Une précision de méthode importante : une expertise privée est un outil de négociation et de décision — elle objective la valeur, prépare la mise en demeure, sert de base à la transaction. En phase judiciaire, c'est le juge qui désignel'expert ; le rapport privé éclaire alors votre stratégie et votre dossier, sans se substituer à cette désignation. Côté délais, le timing est confortable : rapport livré sous 5 à 8 jours (48-72 h en express), à partir de 3 500 MAD HT, devis ferme sous 24 h — largement compatible avec un délai de mise en demeure.
7. Le protocole pratique pour le vendeur impayé
- Reconstituez la chronologie et les pièces : acte de vente, échéancier, virements reçus et manquants, relances, justificatifs du défaut de paiement.
- Faites chiffrer la valeur du bien et le préjudice par une expertise indépendante avant d'agir : valeur actuelle, différentiel, état du bien restitué.
- Délivrez une mise en demeure en bonne et due forme (article 255), de préférence par huissier, avec un délai raisonnable et l'annonce de l'action en résolution.
- Vérifiez l'état du titre foncier : inscriptions intervenues depuis la vente (hypothèque, revente, saisie) qui pourraient compliquer la reprise.
- Saisissez le tribunal en résolution (article 259) et restitution — ou activez la clause résolutoire si le contrat en prévoit une —, puis faites radier l'inscription de la vente à la conservation foncière une fois la résolution acquise.
Notre comparatif expertise amiable / judiciaire détaille le rôle respectif de l'expertise privée et de l'expertise désignée par le juge. Et pour le cas particulier d'une défaillance liée à une impossibilité objective, voyez l'arrêt sur le refus de permis qualifié de force majeure (article 268 du DOC), où la mécanique de résolution diffère.
8. FAQ
Le vendeur peut-il reprendre son bien dès le premier impayé ?
Non. La vente reste valable tant qu'elle n'a pas été résolue. Le vendeur impayé peut soit poursuivre le paiement forcé, soit demander la résolution pour inexécution (article 259 du DOC), après avoir, en règle générale, mis l'acheteur en demeure (article 255 du DOC). Le bien n'est récupéré qu'une fois la résolution prononcée et les inscriptions au titre foncier régularisées.
La mise en demeure est-elle obligatoire avant la résolution ?
En règle générale, oui : elle constitue l'acheteur en défaut (article 255 du DOC) et conditionne souvent la demande de résolution (article 259). Sans elle, le juge peut juger l'action prématurée. L'exception est la clause de résolution de plein droit qui dispense expressément de mise en demeure. La régularité s'apprécie au cas par cas avec un avocat.
Vaut-il mieux une résolution judiciaire ou une clause résolutoire ?
Une clause résolutoire bien rédigée accélère la sortie du contrat car elle anticipe le défaut et peut éviter un débat sur le fond. À défaut de clause, la résolution judiciaire de l'article 259 reste ouverte mais demande de saisir le juge, qui apprécie la gravité de l'inexécution. Pour un paiement différé, mieux vaut prévoir une clause précise dès la signature.
L'acheteur récupère-t-il les sommes qu'il a déjà payées ?
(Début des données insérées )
(* ===== verification/Overdue.v ===== *)
(** * Rides that were never started

    What the check of overdue rides of [Maintenance.v] leaves: the rides that are due
    are closed together with their bookings and seats, and the refunds it notes on
    the bookings are asked of Stripe neither by the check nor by a later settlement. *)

From Stdlib Require Import ZArith Lia.
From stdpp Require Import base list option strings gmap.
From S2P Require Import Prelude JsNumber JsText Money Schema Store Seats Payments Payout Time Gateway Rewards.
From S2P Require Import RideRequest Booking DriverBooking RideOps Disputes Reconciliation Deadlines Maintenance.
From S2P Require Import Invariant Safe RideSafe JobSafe Lifecycle.

Open Scope Z_scope.

(** ** The effects of the check *)

Section unasked.
Context `{Env} `{Mode}.
Context (intentId bookingId : string) (n : nat).

(** At most [n] refunds of the intent have been asked for. *)
Definition asked_le (s : St.t) : Prop := (refund_calls Asked intentId (St.fx s) <= n)%nat.
Notation I := asked_le.

Lemma asked_store {A} (m : H A) : (forall s, St.fx (m s).1 = St.fx s) -> preserves I m.
Proof. intros F s Hs. unfold asked_le. rewrite F. exact Hs. Qed.

Lemma asked_perform e : (forall r, isRefundOf intentId (e, r) = false) -> preserves I (perform e).
Proof.
  intros F. apply preserves_bind; [|intros; apply preserves_ret]. intros s Hs. unfold asked_le, call. cbn [fst].
  etrans; [apply Nat.eq_le_incl, (refund_calls_other Asked intentId e), F | exact Hs].
Qed.

Lemma asked_transaction {A} (m : H A) : preserves I m -> preserves I (transaction m).
Proof. intros Hm s Hs. specialize (Hm s Hs). unfold transaction. destruct (m s) as [s' [a|e]]; exact Hm. Qed.

Section table.
Context {R : Type} (t : Table R).

Lemma asked_write g : preserves I (write t g).
Proof. apply asked_store. reflexivity. Qed.

Lemma asked_update id f : preserves I (update t id f).
Proof.
  apply asked_store. intros s. unfold update. rewrite bind_run. cbn. destruct (rows t (St.db s) !! id); reflexivity.
Qed.

Lemma asked_updateManyId id p f : preserves I (updateManyId t id p f).
Proof.
  apply asked_store. intros s. unfold updateManyId. rewrite bind_run. cbn.
  destruct (rows t (St.db s) !! id) as [r|]; [destruct (p r)|]; reflexivity.
Qed.

Lemma asked_create id r : preserves I (create t id r).
Proof.
  apply asked_store. intros s. unfold create. rewrite bind_run. cbn. destruct (rows t (St.db s) !! id); reflexivity.
Qed.

Lemma asked_updateMany p f : preserves I (updateMany t p f).
Proof. apply preserves_bind; [apply preserves_get|]. intros c. apply preserves_bind; [apply asked_write | intros; apply preserves_ret]. Qed.
End table.

Lemma asked_uuid : preserves I randomUUID.
Proof. apply asked_store. reflexivity. Qed.

(** One step of a handler that asks for no refund. *)
Ltac asked_step := first
  [ preserve_step | apply asked_update | apply asked_updateManyId | apply asked_updateMany | apply asked_create
  | apply asked_write | apply asked_uuid | apply asked_transaction | apply asked_perform; reflexivity
  | apply preserves_promise_all; let M := fresh in intros ? M; apply in_map_iff in M as (? & <- & _) ].

Lemma asked_releaseBookingSeats id input : preserves I (releaseBookingSeats id input).
Proof.
  unfold releaseBookingSeats, releaseSegmentSeats, recomputeAvailableSeats, heldSeats, lockRideForSeats.
  repeat asked_step.
Qed.

Lemma asked_closeTransaction ride bookings terminal : preserves I (closeTransaction ride bookings terminal).
Proof. unfold closeTransaction, releaseOverdue. repeat first [apply asked_releaseBookingSeats | asked_step]. Qed.

Lemma asked_checkOverdueRide ride : preserves I (checkOverdueRide ride).
Proof.
  destruct ride as [ride bookings].
  unfold checkOverdueRide, closeOrAlert, promoteRide, alertCompletion, closeOverdueUnstartedRide, notifyRideStakeholders,
    createNotification, hasOpenRideIssue, createRideIssue.
  repeat first [apply asked_closeTransaction | asked_step | cbv zeta].
Qed.

Lemma asked_check : preserves I runRideOverdueCheck.
Proof.
  apply preserves_bind; [apply preserves_get|]. intros rides. induction rides as [|r rides IH]; cbn [checkOverdueRides].
  - apply preserves_ret.
  - repeat first [apply asked_checkOverdueRide | apply IH | asked_step].
Qed.

End unasked.

(** ** The owner of an intent *)

Section owner.
Context `{Env} `{Mode}.
Context (intentId bookingId : string).

(** The intent belongs to one booking. *)
Definition owned (d : Db.t) : Prop := forall k b, Db.rideBooking d !! k = Some b ->
  truthy (RideBooking.stripePaymentIntentId b) = Some intentId -> k = bookingId.
Notation I := (on_db owned).

Lemma owned_put d id b b' : owned d -> Db.rideBooking d !! id = Some b ->
  RideBooking.stripePaymentIntentId b' = RideBooking.stripePaymentIntentId b ->
  owned (with_rows prisma.rideBooking <[id := b']> d).
Proof.
  intros O E F k x. cbn. rewrite lookup_insert_Some. intros [[<- <-]|[_ Ek]]; [rewrite F|]; eauto.
Qed.

Lemma owned_all d (g : RideBooking.t -> RideBooking.t) : owned d ->
  (forall b, RideBooking.stripePaymentIntentId (g b) = RideBooking.stripePaymentIntentId b) ->
  owned (with_rows prisma.rideBooking (fmap g) d).
Proof.
  intros O F k x. cbn. rewrite lookup_fmap. destruct (Db.rideBooking d !! k) as [b|] eqn:E; [|discriminate].
  intros [= <-]. rewrite F. exact (O k b E).
Qed.

Ltac owned_row := intros; first [ assumption | eapply owned_put; [assumption | eassumption | reflexivity] ].

Ltac owned_step := first
  [ preserve_step | apply preserves_update; owned_row | apply preserves_updateManyId; owned_row
  | apply preserves_create; owned_row | apply preserves_transaction | apply preserves_perform | apply preserves_randomUUID
  | apply preserves_write; intros; first [assumption | apply owned_all; [assumption | intros; try case_match; reflexivity]]
  | apply preserves_promise_all; let M := fresh in intros ? M; apply in_map_iff in M as (? & <- & _) ].

Lemma owned_releaseBookingSeats id input : preserves I (releaseBookingSeats id input).
Proof.
  unfold releaseBookingSeats, releaseSegmentSeats, recomputeAvailableSeats, heldSeats, lockRideForSeats, updateMany.
  repeat owned_step.
Qed.

Lemma owned_closeTransaction ride bookings terminal : preserves I (closeTransaction ride bookings terminal).
Proof.
  unfold closeTransaction, releaseOverdue, updateMany. repeat first [apply owned_releaseBookingSeats | owned_step].
Qed.

Lemma owned_checkOverdueRide ride : preserves I (checkOverdueRide ride).
Proof.
  destruct ride as [ride bookings].
  unfold checkOverdueRide, closeOrAlert, promoteRide, alertCompletion, closeOverdueUnstartedRide, notifyRideStakeholders,
    createNotification, hasOpenRideIssue, createRideIssue.
  repeat first [apply owned_closeTransaction | owned_step | cbv zeta].
Qed.

Lemma owned_check : preserves I runRideOverdueCheck.
Proof.
  apply preserves_bind; [apply preserves_get|]. intros rides. induction rides as [|r rides IH]; cbn [checkOverdueRides].
  - apply preserves_ret.
  - repeat first [apply owned_checkOverdueRide | apply IH | owned_step].
Qed.
End owner.

(** ** Results *)

Section results.
Context `{Env} `{Mode}.

Lemma overdue_check_run (s : St.t) (c : OverdueCounts.t) : Good (St.db s) -> (runRideOverdueCheck s).2 = Ok c ->
  Good (St.db (runRideOverdueCheck s).1) /\
  forall ride, In ride (overdueRides (St.db s)) -> due ride -> closedDown ride (St.db (runRideOverdueCheck s).1).
Proof.
  intros G R. destruct (overdueRides_current _ G) as [N C].
  assert (W : wp runRideOverdueCheck (fun s' x => Good (St.db s') /\ forall ride, In ride (overdueRides (St.db s)) ->
    due ride -> x = Ok c -> closedDown ride (St.db s')) s).
  { unfold runRideOverdueCheck. wp_query. wp_query.
    apply (wp_checkOverdueRides (St.db s)); [exact G | apply life_refl, G | exact N | exact C|].
    intros s' x L _ Cl. split; [exact (proj1 L)|]. intros ride Hr D E. exact (Cl ride c Hr D E). }
  unfold wp in W. destruct (runRideOverdueCheck s) as [s' x]. cbn in *. destruct W as [G' W]. auto.
Qed.

(** C10. The check of overdue rides closes them.  Unless a notice fails, every ride
    whose departure passed by the configured time and that nobody started is closed
    when the job is done: it is [EXPIRED] when nobody booked and [CANCELLED]
    otherwise, its open bookings are [CANCELLED], they hold no seat, and the whole
    amount paid is noted as their refund. *)
Theorem overdue_check_closes_unstarted_rides (s : St.t) (c : OverdueCounts.t) :
  Good (St.db s) -> (runRideOverdueCheck s).2 = Ok c ->
  forall ride, In ride (overdueRides (St.db s)) -> due ride -> closedDown ride (St.db (runRideOverdueCheck s).1).
Proof. intros G R. apply (overdue_check_run s c G R). Qed.

(** No dispute returns their money.  The check asks Stripe for nothing and leaves
    the money to disputes; but the refund it notes counts as one that was made, so
    that no later evaluation or settlement of any dispute asks for it either. *)
Theorem overdue_refund_is_never_settled (s : St.t) (c : OverdueCounts.t) (ride : OverdueRide) (b : RideBooking.t)
    (intentId : string) (rs : list AdminRequest) :
  Good (St.db s) -> (runRideOverdueCheck s).2 = Ok c ->
  In ride (overdueRides (St.db s)) -> due ride -> In b (activeOf ride.2) ->
  truthy (RideBooking.stripePaymentIntentId b) = Some intentId -> nlt (num_of_Z 0) (paidAmount b) = true ->
  (forall k x, Db.rideBooking (St.db s) !! k = Some x ->
     truthy (RideBooking.stripePaymentIntentId x) = Some intentId -> k = RideBooking.id b) ->
  (exists b', Db.rideBooking (St.db (runRideOverdueCheck s).1) !! RideBooking.id b = Some b' /\
     RideBooking.refundAmount b' = Some (paidAmount b)) /\
  (refund_calls Asked intentId (St.fx (serve_all rs (runRideOverdueCheck s).1)) <= refund_calls Asked intentId (St.fx s))%nat.
Proof.
  intros G R Hr D Hb T P U. destruct (overdue_check_run s c G R) as [G' Cl].
  destruct (Cl ride Hr D) as [_ Bk]. destruct (Bk b Hb) as (b' & E & _ & _ & Ti & _ & _ & A).
  split; [eauto|]. pose proof (asked_check intentId (refund_calls Asked intentId (St.fx s)) s (le_n _)) as N.
  pose proof (owned_check intentId (RideBooking.id b) s U) as O.
  apply (room_calls Asked intentId (RideBooking.id b)). apply room_serve_all. split; [exact N | |].
  - intros k x Ek. apply (inv_booking_id _ (good_seats _ G') k x Ek).
  - intros k x Ek Tk. pose proof (O k x Ek Tk) as ->. split; [reflexivity|]. rewrite E in Ek. injection Ek as <-.
    intros X. unfold marked, existingRefund in X. rewrite A in X. cbn in X. apply orb_false_iff in X as [_ X].
    rewrite (positive_not_zero _ P) in X. discriminate.
Qed.
End results.

(** ** Concrete runs *)

(** The day after the departure of the demo ride. *)
Definition demo_late : Env := demo_env 100000000 no_failure.
Definition demo_overdue : OverdueRide := (demo_ride <| Ride.availableSeats := 2 |>, [demo_waiting; demo_unpaid]).

Lemma demo_overdue_in : In demo_overdue (@overdueRides demo_late (St.db demo_state)).
Proof. left. vm_compute. reflexivity. Qed.

Lemma demo_due : @due demo_late demo_overdue.
Proof.
  exists 82800000. repeat split; [vm_compute; discriminate|]. apply list_elem_of_In. cbn. auto.
Qed.

Lemma overdue_check_closes_unstarted_rides_witness :
  closedDown demo_overdue (St.db (@runRideOverdueCheck demo_late demo_state).1).
Proof.
  exact (@overdue_check_closes_unstarted_rides demo_late exactly demo_state
    {| OverdueCounts.promoted := 1; OverdueCounts.autoClosed := 1; OverdueCounts.completionAlerts := 0 |}
    demo_good ltac:(vm_compute; reflexivity) demo_overdue demo_overdue_in demo_due).
Defined.

Lemma overdue_refund_is_never_settled_witness : exists s1 : St.t,
  (exists b', Db.rideBooking (St.db s1) !! "b1"%string = Some b' /\
     RideBooking.refundAmount b' = Some (num_of_Z 12)) /\
  (refund_calls Asked "pi_1" (St.fx (@serve_all demo_late [Evaluate "x1" "a1"; Resolve "x1" REFUND "a1" None]
     s1)) <= 0)%nat.
Proof.
  exists (@runRideOverdueCheck demo_late demo_state).1.
  refine (@overdue_refund_is_never_settled demo_late exactly demo_state
    {| OverdueCounts.promoted := 1; OverdueCounts.autoClosed := 1; OverdueCounts.completionAlerts := 0 |}
    demo_overdue demo_waiting "pi_1" _ demo_good ltac:(vm_compute; reflexivity) demo_overdue_in demo_due
    (or_introl eq_refl) eq_refl ltac:(vm_compute; reflexivity) _).
  intros k x. cbn. rewrite lookup_insert_Some, lookup_singleton_Some.
  intros [[<- <-]|[_ [<- <-]]]; [reflexivity | discriminate].
Defined.
(** Entries about another payment. *)
Lemma held_entries es : (forall e, In e es -> LedgerEntry.paymentId e <> Some (Payment.id p)) ->
  preserves I (createLedgerEntries es).
Proof.
  intros N s [[A B C D] Tb P]. rewrite createLedgerEntries_run. cbn [fst].
  split; [split; [destruct A; split; assumption|..]|..]; try assumption.
  change (List.filter (isEntryOf p) (Db.ledgerEntry (St.db s) ++ stamp (St.seq s) es) = entriesOf p (St.db s0)).
  rewrite List.filter_app. etrans; [|exact B]. etrans; [|apply app_nil_r]. f_equal.
  generalize (St.seq s). clear -N. induction es as [|e es IH]; intros n; [reflexivity|]. cbn [stamp List.filter].
  unfold isEntryOf at 1. rewrite bool_decide_eq_false_2; [apply IH; intros; apply N; right; assumption|].
  apply (N e). left. reflexivity.
Qed.

Lemma held_entry (q : Payment.t) (m : string -> LedgerEntry.t) : Payment.id q <> Payment.id p ->
  (forall g, LedgerEntry.paymentId (m g) = Some (Payment.id q)) ->
  preserves I (groupId ← randomUUID; createLedgerEntries [m groupId];; mret groupId).
Proof.
  intros N F. apply preserves_bind; [exact held_uuid|]. intros g. apply preserves_bind; [|intros; apply preserves_ret].
  apply held_entries. intros e [<-|[]]. rewrite F. congruence.
Qed.

Lemma held_batch id r : preserves I (create prisma.payoutBatch id r).
Proof.
  apply preserves_wp. intros s Hs. wp_query; [exact Hs|]. destruct Hs as [[[D Ep K] B C T] Tb P].
  repeat (split; try assumption).
Qed.

Lemma held_batch_update id f : preserves I (update prisma.payoutBatch id f).
Proof.
  apply preserves_wp. intros s Hs. wp_query; [exact Hs|]. destruct Hs as [[[D Ep K] B C T] Tb P].
  repeat (split; try assumption).
Qed.

Lemma held_item id i : PayoutItem.paymentId i <> Payment.id p -> preserves I (create prisma.payoutItem id i).
Proof.
  intros N. apply preserves_wp. intros s Hs. wp_query; [exact Hs|]. destruct Hs as [[[D Ep K] B C T] Tb P].
  repeat (split; try assumption). intros k x. cbn. rewrite lookup_insert_Some.
  intros [[<- <-]|[_ Ek]]; [contradiction | exact (C k x Ek)].
Qed.

Lemma held_items cond st : preserves I (updateMany prisma.payoutItem cond (fun i => i <| PayoutItem.status := st |>)).
Proof.
  intros s [[[D Ep K] B C T] Tb P]. rewrite updateMany_run. cbn [fst]. repeat (split; try assumption).
  intros k x. cbn. rewrite lookup_fmap. destruct (Db.payoutItem (St.db s) !! k) as [i|] eqn:E; [|discriminate].
  intros [= <-] F. apply (C k i E). rewrite <- F. destruct (cond i); reflexivity.
Qed.

Ltac hold_step := first
  [ preserve_step | apply preserves_attempt | exact held_uuid | apply held_batch | apply held_batch_update | apply held_items ].

Lemma held_settle driverId batchId transferId payments :
  (forall q, In q payments -> Payment.id q <> Payment.id p) ->
  preserves I (settleBatch driverId batchId transferId payments).
Proof.
  intros N. unfold settleBatch, markTransferCreated, markPayoutCompleted.
  assert (M : forall target, target <> PaymentStatus.PAYOUT_ELIGIBLE -> preserves I
    (for_each payments (fun q => markStatus target Datatypes.id (Payment.id q);; mret tt))).
  { intros target T. apply preserves_for_each_in. intros q Hq. apply preserves_bind; [|intros; apply preserves_ret].
    apply held_mark; [exact (N q Hq) | exact T]. }
  apply preserves_bind; [apply M; discriminate|]. intros ?. apply preserves_bind.
  { apply preserves_for_each_in. intros q Hq. apply preserves_bind; [|intros; apply preserves_ret].
    apply (held_entry q); [exact (N q Hq) | reflexivity]. }
  intros ?. apply preserves_bind; [hold_step|]. intros ?. apply preserves_bind; [apply M; discriminate|].
  intros ?. repeat hold_step.
Qed.

Lemma held_createBatch driverId currency amount payments :
  (forall q, In q payments -> Payment.id q <> Payment.id p) -> preserves I (createBatch driverId currency amount payments).
Proof.
  intros N. unfold createBatch. apply preserves_bind; [exact held_uuid|]. intros batchId.
  apply preserves_bind; [apply held_batch|]. intros batch. apply preserves_bind; [|intros; apply preserves_ret].
  apply preserves_for_each_in. intros q Hq. apply preserves_bind; [exact held_uuid|]. intros itemId.
  apply preserves_bind; [|intros; apply preserves_ret]. apply held_item. exact (N q Hq).
Qed.

Lemma held_reversals driverId reason payments : (forall q, In q payments -> Payment.id q <> Payment.id p) ->
  preserves I (for_each payments (fun q =>
    attempt (recordPayoutFailureReversal (Payment.id q) (Payment.bookingId q) driverId (netFareAmount q)
               (Payment.currency q) reason))).
Proof.
  intros N. apply preserves_for_each_in. intros q Hq. apply preserves_attempt.
  apply (held_entry q); [exact (N q Hq) | reflexivity].
Qed.
Lemma stale_deadline_job_cancels_confirmed_witness :
  (demo_late_job demo_accepted_state).2 = Ok tt /\ row "b1" cancelled (St.db (demo_late_job demo_accepted_state).1).
Proof.
  assert (A : (demo_late_job demo_accepted_state).2 = Ok tt) by (vm_compute; reflexivity). split; [exact A|].
  assert (G : Good (St.db demo_accepted_state)) by exact (demo_good_of demo_accepted (or_intror eq_refl)).
  assert (Eb : Db.rideBooking (St.db demo_accepted_state) !! "b1"%string = Some demo_accepted) by reflexivity.
  assert (S : same_seats demo_waiting demo_accepted) by (vm_compute; repeat split).
  assert (Er : Db.ride (St.db demo_accepted_state) !! RideBooking.rideId demo_accepted =
               Some (demo_ride <| Ride.availableSeats := 2 |>)) by reflexivity.
  pose proof (@stale_deadline_job_cancels_confirmed demo_at _ demo_accepted_state "b1" demo_waiting demo_accepted
    _ false G Eb eq_refl S Er) as W.
  unfold wp in W. fold demo_late_job in W. rewrite A in W. exact W.
Defined.

Lemma unpaid_booking_is_closed_witness :
  wp (@expireUnpaidBooking demo_refusing "b2") (fun s' answer => answer = Ok true /\ row "b2" unpaid_closed (St.db s'))
     demo_state.
Proof.
  exact (@unpaid_booking_is_closed demo_refusing _ demo_state "b2" demo_unpaid demo_good eq_refl eq_refl).
Defined.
En principe oui : la résolution emporte des restitutions réciproques. Le vendeur reprend le bien, l'acheteur récupère les sommes effectivement versées, selon les modalités du jugement ou du contrat. Des dommages-intérêts peuvent toutefois être mis à la charge de l'acheteur défaillant si un préjudice est établi. Le montant relève de l'appréciation du juge.
Comment fait-on radier la vente du titre foncier après résolution ?
La radiation de l'inscription de la vente s'effectue à la conservation foncière, sur la base de la décision ou de l'acte qui constate la résolution, dans le cadre de la loi 14-07 sur l'immatriculation foncière. Tant que le registre n'est pas régularisé, le titre foncier affiche encore l'acheteur. Si des inscriptions de tiers (hypothèque, revente) sont intervenues entre-temps, leur sort doit être tranché.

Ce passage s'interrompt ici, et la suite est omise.